**Exercise:** Set down the entries below exactly as written.
══════════════════════════════
Lemma reported_distinct d rule ms : NoDup (identifier <$> r_strings rule) -> rule_reported d rule ms ->
  forall x, In x ms <-> condition_met (occurs_somewhere d) rule /\ match_of d rule x.
Proof.
  intros Hnd Hr x. pose proof (condition_met_ext _ _ rule (fun s => distinct_name_found d rule s Hnd)) as Hc. unfold rule_reported in Hr. cbv zeta in Hr.
  destruct Hr as [[Hn ->]|[Hf (names & blocks & _ & Hnames & Hb & ->)]]; [split; [done|intros [H _]; by apply Hc in H]|].
  rewrite in_concat. split.
  - intros (block & Hin & Hx). split; [by apply Hc|]. apply list_elem_of_In, list_elem_of_lookup in Hin as [j Hj].
    destruct (Forall2_lookup_r _ _ _ _ _ Hb Hj) as (k & _ & first & source & offs & (a1 & a2 & Ea & Hka & _) & (b1 & b2 & Eb & Hkb & _) & _ & Ho & ->).
    apply in_map_iff in Hx as (off & <- & Hoff). apply Ho in Hoff. exists source, off.
    assert (Hs : In source (r_strings rule)) by (rewrite Eb; apply in_app_iff; right; by left).
    assert (Hs' : In first (r_strings rule)) by (rewrite Ea; apply in_app_iff; right; by left).
    rewrite (identifier_inj _ first source Hnd Hs' Hs) by congruence. by rewrite Hkb.
  - intros [_ (s & off & Hs & Hfound & ->)]. assert (Hk : In (identifier s) names) by (apply Hnames; exists s; split_and!; [done..|by exists off]).
    apply list_elem_of_In, list_elem_of_lookup in Hk as [j Hj]. destruct (Forall2_lookup_l _ _ _ _ _ Hb Hj) as (block & Hblock & Hbl).
    exists block. split; [apply list_elem_of_In; by eapply list_elem_of_lookup_2|].
    destruct Hbl as (first & source & offs & (a1 & a2 & Ea & Hka & _) & (b1 & b2 & Eb & Hkb & _) & _ & Ho & ->).
    assert (Hs1 : In source (r_strings rule)) by (rewrite Eb; apply in_app_iff; right; by left).
    assert (Hs2 : In first (r_strings rule)) by (rewrite Ea; apply in_app_iff; right; by left).
    rewrite (identifier_inj _ first s Hnd Hs2 Hs) by done. rewrite (identifier_inj _ source s Hnd Hs1 Hs) in Ho by done.
    apply in_map_iff. exists off. split; [done|]. by apply Ho.
Qed.

Section scans.
Context (order : gmap string (list Z) -> list (string * list Z)).
Context (Horder : forall m, order m ≡ₚ map_to_list m).

Lemma scan_rule_spec d rule :
  exists ms, scan_rule order (Some d) (Z.of_nat (length d)) rule = Val ms /\ rule_reported d rule ms.
Proof using Horder.
  unfold scan_rule, rule_reported. cbv zeta. destruct (collect_matches_spec d (r_strings rule) ∅) as (m & -> & Hm). cbn [mem_bind].
  assert (Hm' : forall k offs, m !! k = Some offs <-> exists s, last_found d (r_strings rule) k s /\ offsets_of d s offs).
  { intros k offs. rewrite Hm, lookup_empty. split; [by intros [|[_ ?]]|by left]. }
  assert (Hmatched : forall s, In s (r_strings rule) -> matched m s = true <-> name_found d (r_strings rule) (identifier s)).
  { intros s _. unfold matched. split.
    - destruct (m !! identifier s) as [[|i offs]|] eqn:E; [done| |done]. intros _. apply Hm' in E as (t & Ht & _). by apply last_found_name in Ht.
    - intros H. destruct (last_found_exists _ _ _ H) as [t Ht]. destruct (occurs_offsets d t) as [[offs Ho]|[_ Hno]].
      + rewrite (proj2 (Hm' (identifier s) offs)) by (by exists t). destruct offs; [by destruct Ho|done].
      + exfalso. destruct Ht as (l1 & l2 & _ & _ & Hocc & _). by apply Hno. }
  pose proof (evaluate_condition_spec rule m _ Hmatched) as Hc. destruct (evaluate_condition rule m).
  2: { exists []. split; [done|]. left. split; [|done]. intros Hf. by apply Hc in Hf. }
  assert (Hin : forall k offs, (k, offs) ∈ order m <-> m !! k = Some offs) by (intros k offs; rewrite Horder; apply elem_of_map_to_list).
  destruct (rule_results_spec d rule (order m)) as (blocks & E & Hb).
  { apply Forall_forall. intros [k offs] Hk. apply Hin, Hm' in Hk. exact Hk. }
  exists (concat blocks). split; [exact E|]. right. split; [by apply Hc|]. exists (order m).*1, blocks. split_and!; [|intros k|done|done].
  - rewrite Horder. apply NoDup_fst_map_to_list.
  - rewrite <- list_elem_of_In, list_elem_of_fmap. split.
    + intros ([k' offs] & -> & Hk). apply Hin, Hm' in Hk as (s & Hs & _). by apply last_found_name in Hs.
    + intros H. destruct (last_found_exists _ _ _ H) as [t Ht]. destruct (occurs_offsets d t) as [[offs Ho]|[_ Hno]].
      * exists (k, offs). split; [done|]. apply Hin, Hm'. by exists t.
      * exfalso. destruct Ht as (l1 & l2 & _ & _ & Hocc & _). by apply Hno.
Qed.

Lemma scan_buffer_spec d rules :
  exists per_rule, scan_buffer order (Some d) (Z.of_nat (length d)) rules = Val (concat per_rule) /\
    Forall2 (rule_reported d) rules per_rule.
Proof using Horder.
  induction rules as [|rule rules IH]; cbn [scan_buffer]; [by exists []|].
  destruct (scan_rule_spec d rule) as (here & -> & Hhere). destruct IH as (rest & -> & Hrest). cbn [mem_bind].
  exists (here :: rest). split; [done|]. by constructor.
Qed.
End scans.

(** ** Hex patterns read back *)

(** A byte of a hex pattern: a value or a wildcard. *)
Definition hex_char (v : Z) : Ascii.ascii := char_of (if v <? 10 then 48 + v else 55 + v).

Definition print_hex_byte (b : option byte) (rest : string) : string :=
  match b with
  | None => String.String (char_of 63) (String.String (char_of 63) (String.String (char_of 32) rest))
  | Some b =>
      String.String (hex_char (Z.shiftr (bval b) 4))
        (String.String (hex_char (Z.land (bval b) 15)) (String.String (char_of 32) rest))
  end.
══════════════════════════════
**Solution to the exercise:**
Lemma reported_distinct d rule ms : NoDup (identifier <$> r_strings rule) -> rule_reported d rule ms ->
  forall x, In x ms <-> condition_met (occurs_somewhere d) rule /\ match_of d rule x.
Proof.
  intros Hnd Hr x. pose proof (condition_met_ext _ _ rule (fun s => distinct_name_found d rule s Hnd)) as Hc. unfold rule_reported in Hr. cbv zeta in Hr.
  destruct Hr as [[Hn ->]|[Hf (names & blocks & _ & Hnames & Hb & ->)]]; [split; [done|intros [H _]; by apply Hc in H]|].
  rewrite in_concat. split.
  - intros (block & Hin & Hx). split; [by apply Hc|]. apply list_elem_of_In, list_elem_of_lookup in Hin as [j Hj].
    destruct (Forall2_lookup_r _ _ _ _ _ Hb Hj) as (k & _ & first & source & offs & (a1 & a2 & Ea & Hka & _) & (b1 & b2 & Eb & Hkb & _) & _ & Ho & ->).
    apply in_map_iff in Hx as (off & <- & Hoff). apply Ho in Hoff. exists source, off.
    assert (Hs : In source (r_strings rule)) by (rewrite Eb; apply in_app_iff; right; by left).
    assert (Hs' : In first (r_strings rule)) by (rewrite Ea; apply in_app_iff; right; by left).
    rewrite (identifier_inj _ first source Hnd Hs' Hs) by congruence. by rewrite Hkb.
  - intros [_ (s & off & Hs & Hfound & ->)]. assert (Hk : In (identifier s) names) by (apply Hnames; exists s; split_and!; [done..|by exists off]).
    apply list_elem_of_In, list_elem_of_lookup in Hk as [j Hj]. destruct (Forall2_lookup_l _ _ _ _ _ Hb Hj) as (block & Hblock & Hbl).
    exists block. split; [apply list_elem_of_In; by eapply list_elem_of_lookup_2|].
    destruct Hbl as (first & source & offs & (a1 & a2 & Ea & Hka & _) & (b1 & b2 & Eb & Hkb & _) & _ & Ho & ->).
    assert (Hs1 : In source (r_strings rule)) by (rewrite Eb; apply in_app_iff; right; by left).
    assert (Hs2 : In first (r_strings rule)) by (rewrite Ea; apply in_app_iff; right; by left).
    rewrite (identifier_inj _ first s Hnd Hs2 Hs) by done. rewrite (identifier_inj _ source s Hnd Hs1 Hs) in Ho by done.
    apply in_map_iff. exists off. split; [done|]. by apply Ho.
Qed.

Section scans.
Context (order : gmap string (list Z) -> list (string * list Z)).
Context (Horder : forall m, order m ≡ₚ map_to_list m).

Lemma scan_rule_spec d rule :
  exists ms, scan_rule order (Some d) (Z.of_nat (length d)) rule = Val ms /\ rule_reported d rule ms.
Proof using Horder.
  unfold scan_rule, rule_reported. cbv zeta. destruct (collect_matches_spec d (r_strings rule) ∅) as (m & -> & Hm). cbn [mem_bind].
  assert (Hm' : forall k offs, m !! k = Some offs <-> exists s, last_found d (r_strings rule) k s /\ offsets_of d s offs).
  { intros k offs. rewrite Hm, lookup_empty. split; [by intros [|[_ ?]]|by left]. }
  assert (Hmatched : forall s, In s (r_strings rule) -> matched m s = true <-> name_found d (r_strings rule) (identifier s)).
  { intros s _. unfold matched. split.
    - destruct (m !! identifier s) as [[|i offs]|] eqn:E; [done| |done]. intros _. apply Hm' in E as (t & Ht & _). by apply last_found_name in Ht.
    - intros H. destruct (last_found_exists _ _ _ H) as [t Ht]. destruct (occurs_offsets d t) as [[offs Ho]|[_ Hno]].
      + rewrite (proj2 (Hm' (identifier s) offs)) by (by exists t). destruct offs; [by destruct Ho|done].
      + exfalso. destruct Ht as (l1 & l2 & _ & _ & Hocc & _). by apply Hno. }
  pose proof (evaluate_condition_spec rule m _ Hmatched) as Hc. destruct (evaluate_condition rule m).
  2: { exists []. split; [done|]. left. split; [|done]. intros Hf. by apply Hc in Hf. }
  assert (Hin : forall k offs, (k, offs) ∈ order m <-> m !! k = Some offs) by (intros k offs; rewrite Horder; apply elem_of_map_to_list).
  destruct (rule_results_spec d rule (order m)) as (blocks & E & Hb).
  { apply Forall_forall. intros [k offs] Hk. apply Hin, Hm' in Hk. exact Hk. }
  exists (concat blocks). split; [exact E|]. right. split; [by apply Hc|]. exists (order m).*1, blocks. split_and!; [|intros k|done|done].
  - rewrite Horder. apply NoDup_fst_map_to_list.
  - rewrite <- list_elem_of_In, list_elem_of_fmap. split.
    + intros ([k' offs] & -> & Hk). apply Hin, Hm' in Hk as (s & Hs & _). by apply last_found_name in Hs.
    + intros H. destruct (last_found_exists _ _ _ H) as [t Ht]. destruct (occurs_offsets d t) as [[offs Ho]|[_ Hno]].
      * exists (k, offs). split; [done|]. apply Hin, Hm'. by exists t.
      * exfalso. destruct Ht as (l1 & l2 & _ & _ & Hocc & _). by apply Hno.
Qed.

Lemma scan_buffer_spec d rules :
  exists per_rule, scan_buffer order (Some d) (Z.of_nat (length d)) rules = Val (concat per_rule) /\
    Forall2 (rule_reported d) rules per_rule.
Proof using Horder.
  induction rules as [|rule rules IH]; cbn [scan_buffer]; [by exists []|].
  destruct (scan_rule_spec d rule) as (here & -> & Hhere). destruct IH as (rest & -> & Hrest). cbn [mem_bind].
  exists (here :: rest). split; [done|]. by constructor.
Qed.
End scans.

(** ** Hex patterns read back *)

(** A byte of a hex pattern: a value or a wildcard. *)
Definition hex_char (v : Z) : Ascii.ascii := char_of (if v <? 10 then 48 + v else 55 + v).

Definition print_hex_byte (b : option byte) (rest : string) : string :=
  match b with
  | None => String.String (char_of 63) (String.String (char_of 63) (String.String (char_of 32) rest))
  | Some b =>
      String.String (hex_char (Z.shiftr (bval b) 4))
        (String.String (hex_char (Z.land (bval b) 15)) (String.String (char_of 32) rest))
  end.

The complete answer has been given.